XML and ad-hoc syntax (was: Re: [xml-dev] Please stop writingspecificati

[Date Prev] | [Thread Prev] | [Thread Next] | [Date Next] -- [Date Index] | [Thread Index]

XML and ad-hoc syntax (was: Re: [xml-dev] Please stop writingspecifications that cannot be parsed/processed by software)

From: "C. M. Sperberg-McQueen" <cmsmcq@blackmesatech.com>
To: Norm Tovey-Walsh <ndw@nwalsh.com>
Date: Mon, 05 Jun 2023 07:30:48 -0600

I second most of what Norm said in his mail, and want to comment further
on one point.

Norm Tovey-Walsh <ndw@nwalsh.com> writes:

> Dimitre Novatchev <dnovatchev@gmail.com> writes:
>> ...
>> I envy GitHub authors who only have to use MD, and can easily produce
>> stunning documents.
>
> ...
>
> If you’re willing to invent arbitrary amounts of ad hoc syntax, and edit
> that syntax in a text editor with no understanding of the syntax (or
> write a customized editor, I suppose), it’s probably possible to design
> a Markdown-style syntax that would capture the structure of, for
> example, the QT specifications, but *BOY* it would not be pretty. (If
> you think I’m mistaken, I invite you to propose a MD style grammar that
> will capture the information necessary to generate them. You get zero
> credit for 80% of the job. The first 80% is easy. It’s a zero-sum
> challenge, succeed or fail, there is no try.)

In connection with the choice between inventing an ad hoc syntax and
just using XML, I offer two data points.  (Or three, I guess.) For what
they are worth.

  - During the development of XSLT 2.0 and 3.0 and XQuery 1.0 and 3.*,
    it was noticeable that every time new functionality was added to the
    design, the course of the discussion depended a lot on whether the
    new functionality was to be part of XPath, or XQuery, or XSLT.

    If the new functionality was going into XSLT, almost all the time on
    an issue went to discussing how the functionality should work.
    Extending the syntax of the language to express the new
    functionality never took any appreciable amount of time, because
    adding a new attribute or element never risked introducing ambiguity
    or lookahead problems.  Of course, deciding what attributes and
    elements to add or change required some care and thought, but it
    never became the kind of roadblock that it routinely became in the
    XQuery WG.

    For XPath or XQuery, the discussion of functionality would take the
    same amount of time as in XSLT, and then additional time would be
    needed to work out the syntax of the new functionality -- maybe the
    same amount of time again, maybe as little as half the time spent on
    functionality.  It was not unusual to have to iterate multiple
    times, because the WG members who maintained the grammar would
    report back that the current syntax proposal was incurably ambiguous
    or otherwise problematic.  (And every now and then the WG would
    shoe-horn the problematic syntax in anyway, by adding a new ad hoc
    rule for the tokenizer. The result is, for connoisseurs of formal
    grammars, a bit of a mess.)

  - A year or two ago, some of those working on invisible XML discussed
    how to build test suites for ixml.  We discussed whether to base our
    work on some existing test framework with a non-XML syntax (I can't
    remember the name) or write the test catalog in XML.  There was some
    sentiment for starting from the non-XML syntax -- after all, this is
    invisible XML, so we can turn it into XML whenever we want, right?

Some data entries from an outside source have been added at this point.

Lemma find_first_spec fuel : forall left right, right - left + 1 < Z.of_nat fuel -> 0 <= left <= Z.of_nat (length A) ->
  Z.of_nat (length A) <= right + 1 <= Z.of_nat (length T) ->
  find_first fuel l c left right (if right + 1 =? Z.of_nat (length T) then -1 else right + 1) =
    Some (match B with [] => -1 | _ => Z.of_nat (length A) end).
Proof using Hl HT HAB HA HB.
  induction fuel as [|fuel IH]; intros left right Hf Hlo Hhi; cbn [find_first].
  - destruct (Z.leb_spec left right); [lia|]. assert (right + 1 = Z.of_nat (length A)) as -> by lia.
    rewrite HAB, length_app. destruct B; cbn [length]; [rewrite Nat.add_0_r, Z.eqb_refl|destruct (Z.eqb_spec (Z.of_nat (length A)) (Z.of_nat (length A + S (length l0))))]; done || lia.
  - destruct (Z.leb_spec left right).
    + set (mid := (left + right) / 2). assert (left <= mid <= right) as Hm by (unfold mid; split; [apply Z.div_le_lower_bound|apply Z.div_le_upper_bound]; lia).
      destruct (page_at (Z.to_nat mid)) as (p & Hp & HTp & Ep); [lia|]. rewrite Hp. cbn [mbind option_bind]. rewrite Ep.
      pose proof (page_side _ _ HTp) as Hside. destruct (Z.leb_spec c (p * 4096)).
      * assert (~ (Z.to_nat mid < length A)%nat) by (rewrite <- Hside; lia).
        specialize (IH left (mid - 1)). rewrite Z.sub_add in IH.
        destruct (Z.eqb_spec mid (Z.of_nat (length T))); [lia|]. apply IH; lia.
      * assert ((Z.to_nat mid < length A)%nat) by (apply Hside; lia). apply IH; lia.
    + assert (right + 1 = Z.of_nat (length A)) as -> by lia. rewrite HAB, length_app.
      destruct B; cbn [length]; [rewrite Nat.add_0_r, Z.eqb_refl|destruct (Z.eqb_spec (Z.of_nat (length A)) (Z.of_nat (length A + S (length l0))))]; done || lia.
Qed.
(* ===== verification/SharedExcl.v ===== *)
(** * The shared exclusion lock (src/libgv/core/amdgv_task_barrier.c)

    Threads of one group may be inside together, threads of different groups
    may not: function-level resets and copies by DMA exclude each other on a
    hive of GPUs.  One step below is one statement of
    [shared_exclusion_enter] or [shared_exclusion_exit] that touches shared
    state, with the branch that follows it; a thread's [at_] is where it is.
    [Outside] and [Inside] are the places from which its caller goes on. *)
From S2P Require Import Prelude Oss Threads.
#[local] Open Scope Z_scope.

Definition SHARED_EXCLUSION_NUM_GROUPS : nat := 2.

(** The semaphores and atomic counters by their values, the mutex by the
    thread that holds it. *)
Record shared_exclusion_lock := mk_lock {
  sem : Z;
  gate : list Z;
  count : list Z;
  active : list bool;
  holder : option nat;
}.
#[export] Instance eta_shared_exclusion_lock : Eta shared_exclusion_lock := fun r =>
  mk_lock (sem r) (gate r) (count r) (active r) (holder r).

Inductive pc :=
| Outside
(* shared_exclusion_enter *)
| EnterLock | EnterInc
| FirstUnlock | FirstDown | FirstLock | FirstActivate | FirstRead | FirstWake (waiters : Z)
| FirstDone
| WaitUnlock | WaitDown
| GoUnlock
| Inside
(* shared_exclusion_exit *)
| ExitLock | ExitDec | ExitInactive | ExitUp | ExitUnlock.

Record thread := mk_thread { group : nat; at_ : pc }.
#[export] Instance eta_thread : Eta thread := fun r => mk_thread (group r) (at_ r).

Section steps.
Implicit Types (s : shared_exclusion_lock).

Definition mutex_lock (t : nat) s : option shared_exclusion_lock :=
  match holder s with None => Some (s <| holder := Some t |>) | Some _ => None end.
Definition mutex_unlock s : shared_exclusion_lock := s <| holder := None |>.

(** [oss_sema_down] waits until the value is positive. *)
Definition sema_down (v : Z) : option Z := if 0 <? v then Some (v - 1) else None.

(** [shared_exclusion_enter] from [EnterLock], and from [Outside], where the
    group is tested. *)
Definition enter_step (t : nat) s (g : nat) (p : pc) : option (shared_exclusion_lock * pc) :=
  match p with
  | Outside => Some (s, if bool_decide (SHARED_EXCLUSION_NUM_GROUPS <= g)%nat then Inside else EnterLock)
  | EnterLock => s ← mutex_lock t s; Some (s, EnterInc)
  | EnterInc =>
      c ← count s !! g; a ← active s !! g;
      let c := u64 (c + 1) in
      Some (s <| count := <[g := c]> (count s) |>,
            if u8 c =? 1 then FirstUnlock else if negb a then WaitUnlock else GoUnlock)
  | FirstUnlock => Some (mutex_unlock s, FirstDown)
  | FirstDown => v ← sema_down (sem s); Some (s <| sem := v |>, FirstLock)
  | FirstLock => s ← mutex_lock t s; Some (s, FirstActivate)
  | FirstActivate => Some (s <| active := <[g := true]> (active s) |>, FirstRead)
  | FirstRead => c ← count s !! g; Some (s, FirstWake (u8 (c - 1)))
  | FirstWake waiters =>
      if 0 <? waiters then
        v ← gate s !! g; Some (s <| gate := <[g := v + 1]> (gate s) |>, FirstWake (u8 (waiters - 1)))
      else Some (s, FirstDone)
  | FirstDone => Some (mutex_unlock s, Inside)
  | WaitUnlock => Some (mutex_unlock s, WaitDown)
  | WaitDown => v ← gate s !! g; v ← sema_down v; Some (s <| gate := <[g := v]> (gate s) |>, Inside)
  | GoUnlock => Some (mutex_unlock s, Inside)
  | _ => None
  end.

Definition exit_step (t : nat) s (g : nat) (p : pc) : option (shared_exclusion_lock * pc) :=
  match p with
  | Inside => Some (s, if bool_decide (SHARED_EXCLUSION_NUM_GROUPS <= g)%nat then Outside else ExitLock)
  | ExitLock => s ← mutex_lock t s; Some (s, ExitDec)
  | ExitDec =>
      c ← count s !! g;
      let c := u64 (c - 1) in
      Some (s <| count := <[g := c]> (count s) |>, if u8 c =? 0 then ExitInactive else ExitUnlock)
  | ExitInactive => Some (s <| active := <[g := false]> (active s) |>, ExitUp)
  | ExitUp => Some (s <| sem := sem s + 1 |>, ExitUnlock)
  | ExitUnlock => Some (mutex_unlock s, Outside)
  | _ => None
  end.

Definition tstep (t : nat) s (l : thread) : option (shared_exclusion_lock * thread) :=
  r ← (match at_ l with
       | Inside | ExitLock | ExitDec | ExitInactive | ExitUp | ExitUnlock => exit_step t s (group l) (at_ l)
       | _ => enter_step t s (group l) (at_ l)
       end);
  Some (fst r, l <| at_ := snd r |>).
End steps.

(** After [shared_exclusion_init], with the threads that will use the lock. *)
Definition ready : shared_exclusion_lock :=
  mk_lock 1 (replicate SHARED_EXCLUSION_NUM_GROUPS 0) (replicate SHARED_EXCLUSION_NUM_GROUPS 0)
    (replicate SHARED_EXCLUSION_NUM_GROUPS false) None.
Definition at_start (groups : list nat) : system shared_exclusion_lock thread :=
  mk_system ready ((fun g => mk_thread g Outside) <$> groups).

(** Inside a call. *)
Definition in_call (l : thread) : bool := match at_ l with Outside | Inside => false | _ => true end.

(** ** Creating and destroying the lock

    Which of the handles are valid, the values behind them, and the kernel
    objects alive. *)

Record handles := mk_handles { h_sem : bool; h_gate : list bool; h_count : list bool; h_lock : bool }.
#[export] Instance eta_handles : Eta handles := fun r =>
  mk_handles (h_sem r) (h_gate r) (h_count r) (h_lock r).

Record sel_state := mk_sel { sel : handles; values : shared_exclusion_lock; sel_oss : oss_state }.
#[export] Instance eta_sel_state : Eta sel_state := fun r => mk_sel (sel r) (values r) (sel_oss r).

Definition no_handles : handles :=
  mk_handles false (replicate SHARED_EXCLUSION_NUM_GROUPS false) (replicate SHARED_EXCLUSION_NUM_GROUPS false) false.

Section creation.
Context {E : OssEnv}.

Definition on_oss {A} (m : M oss_state A) : M sel_state A :=
  zoom sel_oss (fun o s => s <| sel_oss := o |>) m.
Definition set_sel (f : handles -> handles) : M sel_state unit := modify (fun s => s <| sel := f (sel s) |>).
Definition set_values (f : shared_exclusion_lock -> shared_exclusion_lock) : M sel_state unit :=
  modify (fun s => s <| values := f (values s) |>).

(** [oss_sema_init v], [oss_atomic_init] and [oss_mutex_init]: the object, and
    whether there is one. *)
Definition sema_init_main : M sel_state bool :=
  ok ← on_oss oss_alloc;
  _ ← set_sel (fun h => h <| h_sem := ok |>);
  if negb ok then mret false else
  _ ← set_values (fun v => v <| sem := 1 |>);
  mret true.
Definition sema_init_gate (i : nat) : M sel_state bool :=
  ok ← on_oss oss_alloc;
  _ ← set_sel (fun h => h <| h_gate := <[i := ok]> (h_gate h) |>);
  if negb ok then mret false else
  _ ← set_values (fun v => v <| gate := <[i := 0]> (gate v) |>);
  mret true.
Definition atomic_init (i : nat) : M sel_state bool :=
  ok ← on_oss oss_alloc;
  _ ← set_sel (fun h => h <| h_count := <[i := ok]> (h_count h) |>);
  mret ok.
Definition mutex_init : M sel_state bool :=
  ok ← on_oss oss_lock_init;
  _ ← set_sel (fun h => h <| h_lock := ok |>);
  if negb ok then mret false else
  _ ← set_values (fun v => v <| holder := None |>);
  mret true.

Definition shared_exclusion_fini : M sel_state unit :=
  h ← gets sel;
  _ ← when (h_sem h) (_ ← on_oss oss_free; set_sel (fun h => h <| h_sem := false |>));
  _ ← for_each (seq 0 SHARED_EXCLUSION_NUM_GROUPS) (fun i =>
        h ← gets sel;
        g ← require (h_gate h !! i);
        _ ← when g (_ ← on_oss oss_free; set_sel (fun h => h <| h_gate := <[i := false]> (h_gate h) |>));
        c ← require (h_count h !! i);
        _ ← when c (_ ← on_oss oss_free; set_sel (fun h => h <| h_count := <[i := false]> (h_count h) |>));
        set_values (fun v => v <| active := <[i := false]> (active v) |>));
  h ← gets sel;
  when (h_lock h) (_ ← on_oss oss_lock_fini; set_sel (fun h => h <| h_lock := false |>)).

(** The loop over the groups; [false] at the first failure. *)
Fixpoint init_groups (is_ : list nat) : M sel_state bool :=
  match is_ with
  | [] => mret true
  | i :: is_ =>
      g ← sema_init_gate i;
      if negb g then mret false else
      c ← atomic_init i;
      if negb c then mret false else
      _ ← set_values (fun v => v <| count := <[i := 0]> (count v) |>);
      _ ← set_values (fun v => v <| active := <[i := false]> (active v) |>);
      init_groups is_
  end.

Definition shared_exclusion_init : M sel_state Z :=
  let fail := _ ← shared_exclusion_fini; mret (-1) in
  s ← sema_init_main;
  if negb s then fail else
  ok ← init_groups (seq 0 SHARED_EXCLUSION_NUM_GROUPS);
  if negb ok then fail else
  l ← mutex_init;
  if negb l then fail else mret 0.
End creation.
(* ===== verification/SharedExclInv.v ===== *)
(** * The shared exclusion lock: the invariant

    Everything is counted over the threads: [number g f] is the sum of [f]
    over the threads of group [g], by the place where they are. *)
From S2P Require Import Prelude Threads SharedExcl.
#[local] Open Scope Z_scope.

Implicit Types (s : shared_exclusion_lock) (ts : list thread) (l : thread) (g t : nat).

(** ** Places *)

(** On the way to the main semaphore, as the first of the group. *)
Definition leading (p : pc) : nat :=
  match p with FirstUnlock | FirstDown | FirstLock | FirstActivate => 1 | _ => 0 end.
(** At the gate of the group. *)
Definition waiting (p : pc) : nat := match p with WaitUnlock | WaitDown => 1 | _ => 0 end.
(** Past it. *)
Definition entered (p : pc) : nat :=
  match p with FirstRead | FirstWake _ | FirstDone | GoUnlock | Inside | ExitLock | ExitDec => 1 | _ => 0 end.
Definition reading (p : pc) : nat := match p with FirstRead => 1 | _ => 0 end.
Definition draining (p : pc) : nat := match p with ExitInactive => 1 | _ => 0 end.
(** Signals still to be given. *)
Definition to_wake (p : pc) : nat := match p with FirstWake w => Z.to_nat w | _ => 0 end.
(** Holding the mutex. *)
Definition locked (p : pc) : nat :=
  match p with
  | EnterInc | FirstUnlock | FirstActivate | FirstRead | FirstWake _ | FirstDone | WaitUnlock | GoUnlock
  | ExitDec | ExitInactive | ExitUp | ExitUnlock => 1
  | _ => 0
  end.
(** Where the fields of a group are read or written besides. *)
Definition updating (p : pc) : nat :=
  match p with EnterInc | FirstActivate | FirstWake _ | ExitDec => 1 | _ => 0 end.
Definition counting (p : pc) : nat := match p with EnterInc => 1 | _ => 0 end.
(** Holding the main semaphore for the group while it is not active. *)
Definition owning (p : pc) : nat := match p with FirstLock | FirstActivate | ExitUp => 1 | _ => 0 end.

Definition on_group g (f : pc -> nat) l : nat := if decide (group l = g) then f (at_ l) else 0%nat.
Definition number g f ts : nat := total (on_group g f) ts.
Definition overall (f : pc -> nat) ts : nat := total (fun l => f (at_ l)) ts.

Lemma number_le g f ts : (number g f ts <= overall f ts)%nat.
Proof. apply total_le, Forall_forall. intros l _. unfold on_group. case_decide; lia. Qed.

Lemma number_add g f1 f2 ts : number g (fun p => f1 p + f2 p)%nat ts = (number g f1 ts + number g f2 ts)%nat.
Proof.
  unfold number. rewrite <- total_add. apply total_ext. intros l. unfold on_group. by case_decide.
Qed.
(* ===== verification/WsBoot.v ===== *)
(** * World switch: a concrete device

    A device that completes every command, one that never does, the state of
    an adapter with two VFs and two graphics schedulers after
    [amdgv_hw_sched_init], and a checker for the consistency of a concrete
    state. *)
From S2P Require Import Prelude Api Mask Gpuiov WsState WsInv WsManual WsBulk.
#[local] Open Scope Z_scope.

(** ** Checking consistency by computation *)

Section checker.
Context {hw : Type} `{HW : WsHw hw}.
Implicit Types s : adapter hw.

Definition vs_shape_b (l : list sched_vf_info) : bool :=
  (length l =? 32)%nat && forallb (fun v => (length (cur_vf_state v) =? 32)%nat) l.

Definition sched_inv_b (h : Z) s : bool :=
  vs_shape_b (sched_vfs s) && (length (hw_state_machine s) =? 32)%nat
  && (length (ctrl_blocks (config s)) =? 32)%nat
  && (0 <=? h) && (h <? 32) && (max_num_vf (config s) <=? AMDGV_PF_IDX)
  && match hw_state_machine s !! Z.to_nat h with
     | None => false
     | Some m =>
         (0 <=? cur_vf_id m) && (cur_vf_id m <? 32)
         && match vs_get (sched_vfs s) (cur_vf_id m) h with
            | Some c => owner_ok (cur_gpu_state m) c | None => false end
         && forallb (fun v =>
              (v =? cur_vf_id m) ||
              match vs_get (sched_vfs s) v h with Some c => parked c | None => true end)
              (AMDGV_PF_IDX :: (Z.of_nat <$> seq 0 (Z.to_nat (max_num_vf (config s)))))
     end.

Lemma sched_inv_b_sound h s : sched_inv_b h s = true -> sched_inv h s.
Proof.
  unfold sched_inv_b, vs_shape_b. intros H.
  destruct (hw_state_machine s !! Z.to_nat h) as [m|] eqn:Hm; [|by rewrite andb_false_r in H].
  destruct (vs_get (sched_vfs s) (cur_vf_id m) h) as [c|] eqn:Hc;
    [|rewrite !andb_false_r in H; done].
  zb. rewrite !forallb_forall in *.
  repeat match goal with H : (_ =? _)%nat = true |- _ => apply Nat.eqb_eq in H end.
  split; [split; [split; [done|]|done..]|lia|lia|].
  - apply Forall_forall. intros v Hv.
    match goal with H : forall x, In x (sched_vfs s) -> _ |- _ => apply Nat.eqb_eq, H end.
    by apply list_elem_of_In.
  - exists m, c. split_and!; try done.
    intros v c' Hp Hne Hg.
    match goal with H : forall x, In x (_ :: _) -> _ |- _ => specialize (H v); rename H into Hall end.
    rewrite Hg in Hall. assert ((v =? cur_vf_id m) = false) as E by by apply Z.eqb_neq.
    rewrite E in Hall. apply Hall. destruct Hp as [Hp| ->]; [right|by left].
    apply in_map_iff. exists (Z.to_nat v). split; [lia|]. apply in_seq. lia.
Qed.
End checker.

(** ** Devices *)

(** The device's state is its clock: every command takes 40 microseconds, a
    reading of the clock one; VF 1 is the one the hardware reports. *)
#[export] Instance ok_hw : WsHw Z := {|
  hw_set_cmd _ _ _ d := d;
  hw_wait_cmd_complete _ _ d := (true, d + 40);
  hw_wait_first mask _ d := (mask, d + 40);
  hw_time d := (d, d + 1);
  hw_get_active_vfs _ _ := 3;
  hw_get_active_vf_idx _ _ := 1;
  hw_get_active_vf_status _ _ := Some 0;
  hw_wait_auto_sched_stop _ d := (true, d);
  hw_update_vf_busy_status _ d := (0, d);
  hw_event_notification _ _ _ _ d := (true, d);
  hw_read_perf_log_data d := (true, d);
|}.

Lemma ok_hw_completes : @hw_completes Z ok_hw.
Proof. done. Qed.
Lemma ok_hw_prompt allow : 65 * 40 < allow -> @hw_bulk_completes Z ok_hw allow.
Proof.
  intros Ha. exists 40. split; [|intros; unfold hw_clock; cbn; rewrite wrap_id; unfold in_width; lia..|done].
  intros mask timeout d [h Hh]. exists h. split; [done|]. apply Hh.
Qed.

(** ** An adapter with two VFs *)

Definition boot_config : ws_config := {|
  flags := 0; max_num_vf := 2; num_ctrl_blocks := 2;
  ctrl_blocks := replicate 32 (mk_ctrl_block AMDGV_HW_SCHED_TYPE_GFX 3);
  num_vf_per_gfx_sched := 2; support_shutdown_cmd := false; has_busy_status := false;
  allow_time_cmd_complete := 500000 |}.

(** The zeroed state the allocation gives, VF 0 and 1 active, with one logical
    engine over schedulers 0 and 1. *)
Definition s_zero : adapter Z := {|
  config := boot_config;
  sched_vfs := replicate 2 (mk_sched_vf AMDGV_SCHED_ACTIVE (replicate 32 0)) ++
               replicate 30 (mk_sched_vf AMDGV_SCHED_UNAVAL (replicate 32 0));
  hw_state_machine := replicate 32 (mk_wss 0 0 1 false None);
  world_switches := [mk_ws true false AMDGV_SCHED_BLOCK_GFX 0 0 false 0 3 0 true];
  perf_log_enabled := replicate 32 false;
  array_vf := replicate 32 (mk_vf_entry false false);
  cmds := []; device := 0 |}.

Definition state_of {A} (o : outcome (A * adapter Z)) : adapter Z :=
  match o with Ret (_, s) => s | Fault => s_zero end.

Definition s_ws : adapter Z := Eval vm_compute in state_of (amdgv_hw_sched_init s_zero).

(** VF 0 running on scheduler 0. *)
Definition s_ws_run : adapter Z := Eval vm_compute in
  state_of (world_switch_goto_state_manual 0 0 AMDGV_RUN_GPU s_ws).

Lemma inv_ws h : h = 0 \/ h = 1 -> sched_inv h s_ws.
Proof. intros [-> | ->]; apply sched_inv_b_sound; vm_compute; reflexivity. Qed.

Lemma inv_ws_run : sched_inv 0 s_ws_run.
Proof. apply sched_inv_b_sound. vm_compute. reflexivity. Qed.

    The first problem came when I tried to write my first test catalog
    using the non-XML syntax.  The existing system had very sparse
    metadata and had no hooks for any of the kind of information I think
    is helpful for communally maintained test suites (like: a change
    history).  I tried to figure out a nifty way to extend the existing
    non-XML syntax to handle the information needed, and after a few
    hours of banging my head against the wall I gave up and wrote the
    catalog in XML.  Figuring out the XML representation of the test
    catalog then involved mostly thinking about the kind of information
    needed and its structure, and a little bit of thinking about what to
    call things and how things should nest.  No one has ever said "Oh,
    but wouldn't it be nicer to have a non-XML syntax for the catalog?"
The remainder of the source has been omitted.